Since 9/11, Al Qaeda and the United States have been at war not only in Iraq and Afghanistan, but also in what one expert calls a "battle of competing narratives" across the Middle East. On one side, the US has promoted a vision of change through democratic principles, while Al Qaeda has sought to topple hated regimes through violence and terror.
On Monday in Yemen, for example, organizers of rallies aimed at bringing down the autocratic regime of President Ali Abdullah Saleh cautioned fellow protesters against holding aloft images of Mr. bin Laden. “We are not working with Al Qaeda and Osama bin Laden. We have one cause and it is the fall of the regime,” one protester in Sanaa told Reuters.
Moreover, on Facebook, movement organizers implored followers not to “raise pictures or banners or mention bin Laden” in a manner that could be exploited by the Saleh regime.
As the news of bin Laden’s death sank in across the Arab world, anti-US demonstrations popped up in a few places, and at least one leader, Hamas’s Ismail Haniyeh, mourned the Al Qaeda leader as an “Arab holy warrior.”
Little outcry in Arab world
But there was no mass outpouring of bin Laden sympathy in countries such as Egypt and Yemen, which are deeply involved in the sweeping regional effort for change known as the Arab Spring. The lack of Arab fury over bin Laden’s demise – and the continuing focus on change through peaceful protest – is a sure sign to some regional analysts that bin Laden’s appeal had long since faded. His death may have simply been the coup de grâce, they add.
Bin Laden’s death “comes at a time when Al Qaeda’s narrative is already very much in doubt in the Arab world,” says Martin Indyk, vice president and director of foreign policy at the Brookings Institution in Washington.
“Its narrative was that violence was the way to redeem Arab and honor and dignity,” he said in a conference call with reporters Monday. “But Osama bin Laden and his violence didn’t succeed in unseating anybody.”
The Al Qaeda narrative had already taken a “body blow” from the successful revolutions in Egypt – home to Al Qaeda’s No. 2, Ayman al-Zawahiri – and Tunisia. Now “the killing of Osama bin Laden will put Al Qaeda in a leadership crisis, just as they were already in a narrative crisis,” he adds.
Despite that, no international terrorism experts are suggesting that the one-two punch of the Arab Spring and bin Laden’s death mean that Al Qaeda is a threat of the past. But its emphasis could shift.
Al Qaeda's new void
Bin Laden remained a galvanizing force for a global vision of Al Qaeda’s aims, and that big-picture approach may suffer without the charismatic leader, some terrorism experts say.

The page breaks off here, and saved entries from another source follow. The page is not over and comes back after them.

Lemma merge_entries_no_date entries acc :
  Forall (fun entry => exists d,
            get_field (snd entry) "currentDate" = Some d /\ truthy d = false)
    entries ->
  exists acc',
    merge_entries entries acc = Some acc' /\
    currentDate acc' = currentDate acc /\
    forall k, ~ In k (keys entries) ->
              pluginData acc' !! k = pluginData acc !! k.
Proof.
  intros H. revert acc.
  induction H as [|[k r] entries (d & Hd & Td) _ IH]; intros acc.
  - exists acc. now repeat split.
  - destruct (apply_result_no_date k r d acc Hd Td) as (acc1 & E1 & D1 & P1).
    destruct (IH acc1) as (acc2 & E2 & D2 & P2).
    exists acc2. cbn [merge_entries]. rewrite E1. split; [exact E2 |].
    split; [congruence |]. intros k' Hk'. cbn in Hk'.
    rewrite P2, P1; [reflexivity | |]; intuition congruence.
Qed.

(** A result with a date and a data bag sets both. *)
Lemma apply_result_date_and_data k r l bag acc :
  get_field r "currentDate" = Some (JDate l) ->
  get_field r "data" = Some (JObj bag) ->
  apply_result k r acc =
  Some {| currentDate := JDate l;
          pluginData := <[k := JObj bag]> (pluginData acc) |}.
Proof. intros Hd Hb. unfold apply_result. now rewrite Hd, Hb. Qed.

(** C5.  The merge starts from [baseDate] (results without a date leave
    it as it is) and the last result in processing order that has a date
    decides: with the results of A, then of plugins that return no date,
    then of C, where A and C carry different dates and a data bag each,
    the date is C's, and A's and C's bags are under their own ids. *)
Theorem last_date_override_wins
    baseDate idA resultA dateA bagA others idC resultC dateC bagC :
  get_field resultA "currentDate" = Some (JDate dateA) ->
  get_field resultA "data" = Some (JObj bagA) ->
  get_field resultC "currentDate" = Some (JDate dateC) ->
  get_field resultC "data" = Some (JObj bagC) ->
  dateA <> dateC ->
  Forall (fun entry => exists d,
            get_field (snd entry) "currentDate" = Some d /\ truthy d = false)
    others ->
  List.NoDup (idA :: keys others ++ [idC]) ->
  (exists merged0,
     mergePluginResults baseDate others = Some merged0 /\
     currentDate merged0 = baseDate) /\
  exists merged,
    mergePluginResults baseDate ((idA, resultA) :: others ++ [(idC, resultC)])
      = Some merged /\
    currentDate merged = JDate dateC /\
    currentDate merged <> JDate dateA /\
    pluginData merged !! idA = Some (JObj bagA) /\
    pluginData merged !! idC = Some (JObj bagC).
Proof.
  intros HdA HbA HdC HbC Hne Hothers Hnodup.
  apply NoDup_cons_iff in Hnodup as [HA _].
  assert (idA <> idC) as HAC.
  { intros ->. apply HA, in_or_app. right. now left. }
  assert (~ In idA (keys others)) as HAo.
  { intros Hin. apply HA, in_or_app. now left. }
  split.
  - destruct (merge_entries_no_date others
                {| currentDate := baseDate; pluginData := ∅ |} Hothers)
      as (m0 & E0 & D0 & _).
    now exists m0.
  - unfold mergePluginResults. cbn [merge_entries].
    rewrite (apply_result_date_and_data _ _ _ _ _ HdA HbA).
    cbn [pluginData]. rewrite merge_entries_app.
    destruct (merge_entries_no_date others
                {| currentDate := JDate dateA;
                   pluginData := <[idA := JObj bagA]> ∅ |} Hothers)
      as (m1 & E1 & D1 & P1).
    rewrite E1. cbn [merge_entries].
    rewrite (apply_result_date_and_data _ _ _ _ _ HdC HbC).
    eexists. split; [reflexivity |]. cbn [currentDate pluginData].
    repeat split.
    + congruence.
    + rewrite lookup_insert_ne by congruence. rewrite (P1 _ HAo). cbn.
      apply lookup_insert_eq.
    + apply lookup_insert_eq.
Qed.

Lemma last_date_override_wins_witness :
  exists merged,
    mergePluginResults (JDate 0%nat)
      [ ("timezone", JObj [("currentDate", JDate 1%nat);
                           ("data", JObj [("zone", JStr "UTC")])]);
        ("quotes", JObj [("data", JObj [("quote", JNum 7)])]);
        ("travel", JObj [("currentDate", JDate 2%nat);
                         ("data", JObj [("zone", JStr "JST")])]) ]
      = Some merged /\
    currentDate merged = JDate 2%nat /\
    currentDate merged <> JDate 1%nat /\
    pluginData merged !! "timezone" = Some (JObj [("zone", JStr "UTC")]) /\
    pluginData merged !! "travel" = Some (JObj [("zone", JStr "JST")]).
Proof.
  apply (last_date_override_wins (JDate 0%nat)
           "timezone" _ 1%nat [("zone", JStr "UTC")]
           [("quotes", JObj [("data", JObj [("quote", JNum 7)])])]
           "travel" _ 2%nat [("zone", JStr "JST")]).
  - reflexivity.
  - reflexivity.
  - reflexivity.
  - reflexivity.
  - discriminate.
  - constructor; [| constructor]. exists JUndefined. split; reflexivity.
  - cbn. repeat constructor; cbn; intuition discriminate.
Defined.

End MergerFacts.

(** ** The orchestrator on the sample plugins *)
Section BatchRuns.
Import JsString Js Executor Orchestrator Samples.

Local Abbreviation run := (processPlugins engine pluginDefinitions baseContext).

(** C6 at a plugin that throws [null]: the [catch] block reads
    [error.message] of [null], which throws a TypeError, so the executor
    rejects instead of resolving with a failure, and so does the whole
    batch, whose other plugin is never run. *)
Theorem thrown_null_escapes :
  executePluginCalculation engine throw_null_source context world =
  Rejected (TypeError_reading JNull "message")
    (called Calculate context world) /\
  run [config "throw-null"; config "reader"] world =
  Rejected (TypeError_reading JNull "message")
    (called Calculate context world).
Proof. split; vm_compute; reflexivity. Qed.




End BatchRuns.

(** * Further properties of the code *)

(** ** The date formatter *)
Section FormatFacts.
Import JsString Utils.

Lemma starts_with_app p post : starts_with p (p ++ post) = true.
Proof. apply starts_with_prefix. now exists post. Qed.

Lemma skipn_length_app (p post : jsstring) : skipn (length p) (p ++ post) = post.
Proof. induction p as [|c p IH]; [reflexivity | exact IH]. Qed.

(** The pattern is replaced where it first starts: at the first
    occurrence of its first code unit, when the pattern is there. *)
Lemma replace_first c p pre post r :
  Forall (fun d => d <> c) pre ->
  replace (pre ++ (c :: p) ++ post) (c :: p) r = pre ++ r ++ post.
Proof.
  intros H. induction H as [|d pre Hd _ IH].
  - cbn [app replace].
    replace (starts_with (c :: p) (c :: p ++ post)) with true
      by (symmetry; apply (starts_with_app (c :: p) post)).
    cbn [length skipn]. now rewrite skipn_length_app.
  - cbn [app replace starts_with].
    apply N.eqb_neq in Hd. rewrite N.eqb_sym in Hd. rewrite Hd. cbn [andb].
    f_equal. exact IH.
Qed.

Lemma replace_absent s pattern r :
  includes s pattern = false -> replace s pattern r = s.
Proof.
  induction s as [|c s IH]; cbn [includes replace]; intros H;
    apply orb_false_iff in H as [H1 H2]; rewrite H1; [reflexivity |].
  f_equal. now apply IH.
Qed.

Lemma string_of_uint_digits u :
  Forall (fun d => (48 <= d <= 57)%N) (lit (NilEmpty.string_of_uint u)).
Proof.
  induction u; cbn; constructor; try assumption; cbn; lia.
Qed.

(** [String(n)] is made of digits, after a minus sign when [n] is
    negative. *)
Lemma String_of_digits n :
  Forall (fun d => d = 45%N \/ (48 <= d <= 57)%N) (String_of n).
Proof.
  assert (forall u, Forall (fun d => d = 45%N \/ (48 <= d <= 57)%N)
                      (lit (NilZero.string_of_uint u))) as Hu.
  { intros u. eapply Forall_impl; [| intros d Hd; right; exact Hd].
    destruct u; try apply string_of_uint_digits.
    cbn. repeat constructor; cbn; lia. }
  unfold String_of. destruct (Z.to_int n) as [u | u]; cbn [NilZero.string_of_int].
  - apply Hu.
  - change (lit (String "-" (NilZero.string_of_uint u)))
      with (45%N :: lit (NilZero.string_of_uint u)).
    constructor; [now left | apply Hu].
Qed.

(** A number from 0 to 99, padded to two code units. *)
Lemma padStart_two_digits n :
  (0 <= n <= 99)%Z ->
  padStart 2 48 (String_of n) =
  [Z.to_N (48 + n / 10); Z.to_N (48 + n mod 10)].
Proof.
  intros Hn.
  assert (Forall (fun k : nat =>
            padStart 2 48 (String_of (Z.of_nat k)) =
            [Z.to_N (48 + Z.of_nat k / 10); Z.to_N (48 + Z.of_nat k mod 10)])
            (seq 0 100)) as Hall.
  { apply (bool_decide_unpack _). vm_compute. reflexivity. }
  rewrite Forall_forall in Hall.
  specialize (Hall (Z.to_nat n)). rewrite Z2Nat.id in Hall by lia.
  apply Hall. apply elem_of_seq. lia.
Qed.

Lemma digits_differ_from c l :
  (57 < c)%N ->
  Forall (fun d => d = 45%N \/ (48 <= d <= 57)%N) l ->
  Forall (fun d => d <> c) l.
Proof.
  intros Hc H. eapply Forall_impl; [exact H |]. cbn. intros d Hd. lia.
Qed.

Lemma padStart_digits n :
  Forall (fun d => d = 45%N \/ (48 <= d <= 57)%N) (padStart 2 48 (String_of n)).
Proof.
  unfold padStart. apply Forall_app. split; [| apply String_of_digits].
  apply Forall_forall. intros d Hd. apply list_elem_of_In, repeat_spec in Hd.
  lia.
Qed.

“One of the big questions now about the [Al Qaeda] affiliates will be, will their agenda be primarily local or global?” says Daniel Byman, a professor of security studies at Georgetown University and a Middle East counterterrorism expert at the Brookings Institution.
But even if strategic coordination suffers in bin Laden’s absence, that does not mean Al Qaeda can be dismissed, adds Mr. Byman, who notes that US counterterrorism efforts have increasingly focused on the aims and operations of particular affiliates.
For some regional experts, radical Islam’s appeal will only fade when Islam’s most influential leaders with Muslim youth – religious leaders – fully disavow incitement to violence as a viable message and a path to personal honor.
Bin Laden’s brand of extremism “will not end until senior clerics preach that blowing yourselves up in the name of martyrdom and Islam isn’t acceptable,” says Mark Ensalaco, a terrorism expert at the University of Dayton in Ohio.
Yet he seconds other regional experts who say the uprisings sweeping the Arab world suggest bin Laden’s ideology was defeated before the man’s stunning demise.
“Everywhere he preached his message has turned into a disaster for him,” Mr. Ensalaco says. “You see that in the pro-democracy movements in the Middle East."